--- SUPPLIED INFORMATION ---

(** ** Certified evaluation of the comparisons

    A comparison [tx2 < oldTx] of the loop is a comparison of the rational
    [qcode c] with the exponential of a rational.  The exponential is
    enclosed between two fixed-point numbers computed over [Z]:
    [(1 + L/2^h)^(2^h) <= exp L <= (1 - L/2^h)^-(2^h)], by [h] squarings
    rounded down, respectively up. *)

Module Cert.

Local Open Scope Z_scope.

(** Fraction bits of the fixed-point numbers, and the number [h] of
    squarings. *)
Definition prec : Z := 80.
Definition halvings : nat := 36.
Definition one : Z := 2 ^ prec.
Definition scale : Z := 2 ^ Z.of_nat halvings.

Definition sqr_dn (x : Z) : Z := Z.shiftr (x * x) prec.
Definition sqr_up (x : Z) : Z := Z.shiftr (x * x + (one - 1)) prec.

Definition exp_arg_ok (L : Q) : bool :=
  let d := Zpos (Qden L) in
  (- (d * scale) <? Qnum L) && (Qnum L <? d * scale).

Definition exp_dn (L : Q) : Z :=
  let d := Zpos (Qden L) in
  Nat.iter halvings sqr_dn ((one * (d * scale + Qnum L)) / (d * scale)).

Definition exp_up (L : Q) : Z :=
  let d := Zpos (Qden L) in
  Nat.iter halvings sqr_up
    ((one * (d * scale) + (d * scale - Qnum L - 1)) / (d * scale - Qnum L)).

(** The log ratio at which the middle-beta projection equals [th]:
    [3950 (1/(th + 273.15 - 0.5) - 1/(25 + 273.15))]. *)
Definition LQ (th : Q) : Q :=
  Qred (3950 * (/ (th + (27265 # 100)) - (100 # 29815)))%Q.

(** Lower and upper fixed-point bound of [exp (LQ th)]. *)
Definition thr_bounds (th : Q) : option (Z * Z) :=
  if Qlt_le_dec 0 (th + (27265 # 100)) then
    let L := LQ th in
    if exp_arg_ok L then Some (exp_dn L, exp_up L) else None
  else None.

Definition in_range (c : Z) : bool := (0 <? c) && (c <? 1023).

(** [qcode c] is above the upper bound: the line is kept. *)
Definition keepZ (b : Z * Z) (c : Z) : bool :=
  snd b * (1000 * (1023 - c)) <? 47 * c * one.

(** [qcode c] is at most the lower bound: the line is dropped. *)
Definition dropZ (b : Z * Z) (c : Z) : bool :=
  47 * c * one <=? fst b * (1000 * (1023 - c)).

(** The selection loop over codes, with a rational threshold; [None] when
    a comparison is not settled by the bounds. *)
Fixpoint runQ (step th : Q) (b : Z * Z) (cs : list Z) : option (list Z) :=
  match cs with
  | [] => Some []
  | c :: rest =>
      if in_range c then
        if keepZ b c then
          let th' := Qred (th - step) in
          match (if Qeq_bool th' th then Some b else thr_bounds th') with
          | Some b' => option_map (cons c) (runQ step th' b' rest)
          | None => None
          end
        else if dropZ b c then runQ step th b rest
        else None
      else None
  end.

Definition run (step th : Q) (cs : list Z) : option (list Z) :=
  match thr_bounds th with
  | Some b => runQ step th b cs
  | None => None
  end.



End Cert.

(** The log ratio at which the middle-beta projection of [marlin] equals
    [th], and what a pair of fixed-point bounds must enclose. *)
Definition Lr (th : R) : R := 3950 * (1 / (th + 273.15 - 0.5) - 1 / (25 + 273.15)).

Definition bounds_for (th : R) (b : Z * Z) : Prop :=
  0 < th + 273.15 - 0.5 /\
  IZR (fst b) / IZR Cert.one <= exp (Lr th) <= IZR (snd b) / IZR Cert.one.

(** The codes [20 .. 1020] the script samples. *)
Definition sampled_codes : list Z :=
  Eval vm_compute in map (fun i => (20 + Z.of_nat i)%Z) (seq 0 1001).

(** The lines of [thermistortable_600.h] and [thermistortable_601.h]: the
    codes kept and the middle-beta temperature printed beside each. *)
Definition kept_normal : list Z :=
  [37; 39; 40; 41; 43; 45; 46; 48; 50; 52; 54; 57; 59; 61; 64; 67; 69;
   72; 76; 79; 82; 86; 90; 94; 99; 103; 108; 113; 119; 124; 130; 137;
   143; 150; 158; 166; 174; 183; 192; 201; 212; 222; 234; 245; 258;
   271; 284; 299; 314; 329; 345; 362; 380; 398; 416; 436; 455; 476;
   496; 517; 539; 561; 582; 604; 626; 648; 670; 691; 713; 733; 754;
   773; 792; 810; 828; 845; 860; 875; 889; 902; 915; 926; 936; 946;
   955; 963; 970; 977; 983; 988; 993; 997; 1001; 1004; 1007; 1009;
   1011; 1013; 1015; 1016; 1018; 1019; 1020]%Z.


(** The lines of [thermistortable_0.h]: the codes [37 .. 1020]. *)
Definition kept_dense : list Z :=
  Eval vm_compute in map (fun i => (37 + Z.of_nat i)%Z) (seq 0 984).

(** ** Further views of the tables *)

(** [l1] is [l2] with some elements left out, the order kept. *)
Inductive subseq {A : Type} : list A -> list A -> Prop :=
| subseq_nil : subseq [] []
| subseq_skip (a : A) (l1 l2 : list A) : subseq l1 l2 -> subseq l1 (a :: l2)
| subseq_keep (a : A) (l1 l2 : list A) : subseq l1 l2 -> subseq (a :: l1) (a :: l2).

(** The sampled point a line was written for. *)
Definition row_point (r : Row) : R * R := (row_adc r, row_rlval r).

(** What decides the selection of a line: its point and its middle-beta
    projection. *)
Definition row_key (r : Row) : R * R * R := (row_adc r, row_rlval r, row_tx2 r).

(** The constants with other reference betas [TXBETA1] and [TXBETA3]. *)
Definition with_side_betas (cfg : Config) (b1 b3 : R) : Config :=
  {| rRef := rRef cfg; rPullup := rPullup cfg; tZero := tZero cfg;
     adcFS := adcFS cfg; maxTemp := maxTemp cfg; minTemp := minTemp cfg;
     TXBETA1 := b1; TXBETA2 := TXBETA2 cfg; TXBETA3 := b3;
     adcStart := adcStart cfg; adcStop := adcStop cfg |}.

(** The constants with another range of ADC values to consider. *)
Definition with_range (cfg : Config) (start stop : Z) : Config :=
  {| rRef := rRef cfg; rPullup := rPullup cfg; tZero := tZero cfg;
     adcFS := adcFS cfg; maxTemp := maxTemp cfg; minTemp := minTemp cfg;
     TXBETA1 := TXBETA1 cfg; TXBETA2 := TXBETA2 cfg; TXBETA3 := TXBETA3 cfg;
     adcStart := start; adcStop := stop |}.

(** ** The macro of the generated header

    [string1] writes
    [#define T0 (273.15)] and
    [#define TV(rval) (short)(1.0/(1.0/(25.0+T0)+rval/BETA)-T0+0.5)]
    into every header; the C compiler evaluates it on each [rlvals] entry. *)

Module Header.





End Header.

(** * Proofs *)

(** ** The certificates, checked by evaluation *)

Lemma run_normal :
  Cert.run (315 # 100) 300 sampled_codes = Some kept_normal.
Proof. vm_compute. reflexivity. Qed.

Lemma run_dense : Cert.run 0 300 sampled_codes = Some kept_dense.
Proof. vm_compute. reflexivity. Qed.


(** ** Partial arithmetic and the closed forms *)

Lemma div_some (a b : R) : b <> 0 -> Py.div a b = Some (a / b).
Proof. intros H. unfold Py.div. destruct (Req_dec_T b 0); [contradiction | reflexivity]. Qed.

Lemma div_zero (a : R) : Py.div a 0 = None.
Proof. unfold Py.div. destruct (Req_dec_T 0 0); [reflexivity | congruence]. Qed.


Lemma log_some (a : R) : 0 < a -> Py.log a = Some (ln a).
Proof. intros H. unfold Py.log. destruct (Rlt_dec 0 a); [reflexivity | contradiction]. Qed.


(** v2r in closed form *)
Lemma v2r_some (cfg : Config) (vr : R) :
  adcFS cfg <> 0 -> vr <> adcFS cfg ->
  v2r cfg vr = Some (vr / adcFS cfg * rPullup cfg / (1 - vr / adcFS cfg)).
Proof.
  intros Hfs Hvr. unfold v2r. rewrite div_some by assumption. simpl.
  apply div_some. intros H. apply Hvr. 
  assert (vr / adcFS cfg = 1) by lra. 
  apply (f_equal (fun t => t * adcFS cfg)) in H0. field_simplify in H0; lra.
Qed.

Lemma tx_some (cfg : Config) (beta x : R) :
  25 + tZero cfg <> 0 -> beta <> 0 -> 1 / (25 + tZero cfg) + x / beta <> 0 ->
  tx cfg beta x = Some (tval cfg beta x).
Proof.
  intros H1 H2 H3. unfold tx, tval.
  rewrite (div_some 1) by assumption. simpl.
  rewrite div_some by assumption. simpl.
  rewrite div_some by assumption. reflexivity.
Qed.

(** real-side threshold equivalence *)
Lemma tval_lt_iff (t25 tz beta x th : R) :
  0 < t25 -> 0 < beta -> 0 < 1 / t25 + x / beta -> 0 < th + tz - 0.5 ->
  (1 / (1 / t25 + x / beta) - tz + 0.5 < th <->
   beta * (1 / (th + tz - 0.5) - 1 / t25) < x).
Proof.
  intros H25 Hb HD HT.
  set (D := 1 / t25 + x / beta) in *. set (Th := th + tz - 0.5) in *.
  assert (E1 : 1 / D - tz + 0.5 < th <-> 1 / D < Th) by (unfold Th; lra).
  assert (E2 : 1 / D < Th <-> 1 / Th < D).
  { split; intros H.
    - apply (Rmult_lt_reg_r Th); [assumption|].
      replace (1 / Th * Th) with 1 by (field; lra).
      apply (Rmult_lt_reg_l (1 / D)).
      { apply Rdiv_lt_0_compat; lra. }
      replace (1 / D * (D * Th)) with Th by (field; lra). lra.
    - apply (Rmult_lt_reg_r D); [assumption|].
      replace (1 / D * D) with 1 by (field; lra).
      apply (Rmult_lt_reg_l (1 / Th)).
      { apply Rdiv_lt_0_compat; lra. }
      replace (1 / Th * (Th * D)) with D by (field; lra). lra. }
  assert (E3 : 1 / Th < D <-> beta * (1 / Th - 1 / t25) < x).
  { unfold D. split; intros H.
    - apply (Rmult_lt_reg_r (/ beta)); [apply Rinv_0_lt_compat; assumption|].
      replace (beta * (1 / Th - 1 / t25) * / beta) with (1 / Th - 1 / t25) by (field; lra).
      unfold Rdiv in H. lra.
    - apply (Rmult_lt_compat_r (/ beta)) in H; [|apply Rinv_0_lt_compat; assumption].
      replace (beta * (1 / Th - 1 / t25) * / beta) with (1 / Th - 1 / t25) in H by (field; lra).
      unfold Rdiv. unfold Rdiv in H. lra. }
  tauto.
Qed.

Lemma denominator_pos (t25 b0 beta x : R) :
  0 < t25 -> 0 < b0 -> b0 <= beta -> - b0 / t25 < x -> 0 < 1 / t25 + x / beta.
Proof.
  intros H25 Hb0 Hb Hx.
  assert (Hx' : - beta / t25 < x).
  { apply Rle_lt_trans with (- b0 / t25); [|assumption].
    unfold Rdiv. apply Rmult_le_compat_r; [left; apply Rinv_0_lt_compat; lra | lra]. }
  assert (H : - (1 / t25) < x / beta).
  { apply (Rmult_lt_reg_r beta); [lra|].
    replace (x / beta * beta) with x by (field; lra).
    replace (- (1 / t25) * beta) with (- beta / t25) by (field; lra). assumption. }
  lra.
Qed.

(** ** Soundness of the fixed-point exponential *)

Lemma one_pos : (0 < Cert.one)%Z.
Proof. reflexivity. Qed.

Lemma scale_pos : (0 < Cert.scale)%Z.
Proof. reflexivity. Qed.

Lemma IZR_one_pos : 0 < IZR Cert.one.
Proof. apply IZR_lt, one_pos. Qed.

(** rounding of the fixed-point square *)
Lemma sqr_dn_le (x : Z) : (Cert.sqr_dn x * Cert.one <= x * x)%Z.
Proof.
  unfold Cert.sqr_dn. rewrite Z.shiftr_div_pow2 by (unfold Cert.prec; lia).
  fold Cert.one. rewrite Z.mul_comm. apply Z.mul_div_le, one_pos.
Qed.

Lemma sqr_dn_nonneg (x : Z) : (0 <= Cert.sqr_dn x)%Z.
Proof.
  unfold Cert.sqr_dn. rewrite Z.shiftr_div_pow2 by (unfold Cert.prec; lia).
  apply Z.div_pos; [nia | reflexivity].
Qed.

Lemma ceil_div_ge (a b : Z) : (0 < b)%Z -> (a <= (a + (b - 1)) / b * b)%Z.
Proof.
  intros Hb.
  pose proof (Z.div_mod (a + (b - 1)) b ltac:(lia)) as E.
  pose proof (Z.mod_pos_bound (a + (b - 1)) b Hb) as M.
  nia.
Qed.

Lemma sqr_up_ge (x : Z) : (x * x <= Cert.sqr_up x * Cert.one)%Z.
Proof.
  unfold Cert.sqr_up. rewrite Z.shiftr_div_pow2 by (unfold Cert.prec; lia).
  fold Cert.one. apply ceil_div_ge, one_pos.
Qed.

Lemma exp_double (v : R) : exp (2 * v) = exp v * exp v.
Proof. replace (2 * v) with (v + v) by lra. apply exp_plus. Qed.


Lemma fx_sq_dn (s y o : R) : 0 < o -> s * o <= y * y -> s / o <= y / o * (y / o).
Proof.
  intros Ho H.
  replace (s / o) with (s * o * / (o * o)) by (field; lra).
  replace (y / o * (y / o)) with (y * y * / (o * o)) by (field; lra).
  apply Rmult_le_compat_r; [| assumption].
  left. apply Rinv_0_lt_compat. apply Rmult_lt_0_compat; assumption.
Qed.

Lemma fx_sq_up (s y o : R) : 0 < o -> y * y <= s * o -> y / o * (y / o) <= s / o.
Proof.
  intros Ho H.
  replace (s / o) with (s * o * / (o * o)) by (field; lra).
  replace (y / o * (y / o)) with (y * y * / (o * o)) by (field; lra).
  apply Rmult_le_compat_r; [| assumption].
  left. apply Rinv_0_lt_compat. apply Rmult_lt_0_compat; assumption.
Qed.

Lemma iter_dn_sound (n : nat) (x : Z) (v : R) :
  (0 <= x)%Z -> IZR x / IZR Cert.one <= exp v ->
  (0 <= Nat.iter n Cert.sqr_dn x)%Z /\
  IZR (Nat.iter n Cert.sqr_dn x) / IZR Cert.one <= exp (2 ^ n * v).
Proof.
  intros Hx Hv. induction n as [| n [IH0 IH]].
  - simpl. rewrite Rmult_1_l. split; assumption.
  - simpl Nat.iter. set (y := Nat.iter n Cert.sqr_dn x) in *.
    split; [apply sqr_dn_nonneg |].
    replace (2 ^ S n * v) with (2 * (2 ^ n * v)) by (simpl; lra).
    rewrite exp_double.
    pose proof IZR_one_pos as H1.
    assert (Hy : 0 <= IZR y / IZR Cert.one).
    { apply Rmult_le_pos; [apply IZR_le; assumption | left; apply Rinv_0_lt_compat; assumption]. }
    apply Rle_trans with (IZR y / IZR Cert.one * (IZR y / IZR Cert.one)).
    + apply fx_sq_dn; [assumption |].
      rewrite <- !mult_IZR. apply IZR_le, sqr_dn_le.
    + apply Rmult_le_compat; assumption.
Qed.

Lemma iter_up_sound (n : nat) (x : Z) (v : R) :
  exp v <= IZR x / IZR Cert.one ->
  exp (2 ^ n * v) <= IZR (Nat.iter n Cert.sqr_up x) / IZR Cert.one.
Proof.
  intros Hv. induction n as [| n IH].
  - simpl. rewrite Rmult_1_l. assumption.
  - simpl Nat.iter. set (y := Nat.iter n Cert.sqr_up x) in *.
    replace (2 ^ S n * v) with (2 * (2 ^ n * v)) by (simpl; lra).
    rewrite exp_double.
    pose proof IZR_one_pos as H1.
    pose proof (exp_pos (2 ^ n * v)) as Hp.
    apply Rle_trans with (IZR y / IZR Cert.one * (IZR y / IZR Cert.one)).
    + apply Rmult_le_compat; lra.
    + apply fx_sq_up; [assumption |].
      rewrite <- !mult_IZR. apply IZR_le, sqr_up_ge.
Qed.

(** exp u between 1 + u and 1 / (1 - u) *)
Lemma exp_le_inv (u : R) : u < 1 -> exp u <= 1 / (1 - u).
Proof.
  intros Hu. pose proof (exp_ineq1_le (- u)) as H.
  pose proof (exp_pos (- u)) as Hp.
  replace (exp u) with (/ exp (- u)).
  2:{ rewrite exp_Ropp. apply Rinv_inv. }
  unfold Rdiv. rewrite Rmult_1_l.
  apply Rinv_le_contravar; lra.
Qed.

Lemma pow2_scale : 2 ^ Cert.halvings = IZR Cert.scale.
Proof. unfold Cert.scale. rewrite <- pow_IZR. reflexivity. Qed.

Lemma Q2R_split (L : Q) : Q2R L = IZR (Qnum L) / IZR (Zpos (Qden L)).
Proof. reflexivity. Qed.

--- WORK TO BE COMPLETED ---
Repeat, word for word, the lines above between the line holding "Local Open Scope Z_scope." and the line holding "Definition sqr_dn (x", inclusive; omit everything else.

--- RESULT FOR THIS TASK ---
Local Open Scope Z_scope.

(** Fraction bits of the fixed-point numbers, and the number [h] of
    squarings. *)
Definition prec : Z := 80.
Definition halvings : nat := 36.
Definition one : Z := 2 ^ prec.
Definition scale : Z := 2 ^ Z.of_nat halvings.

Definition sqr_dn (x : Z) : Z := Z.shiftr (x * x) prec.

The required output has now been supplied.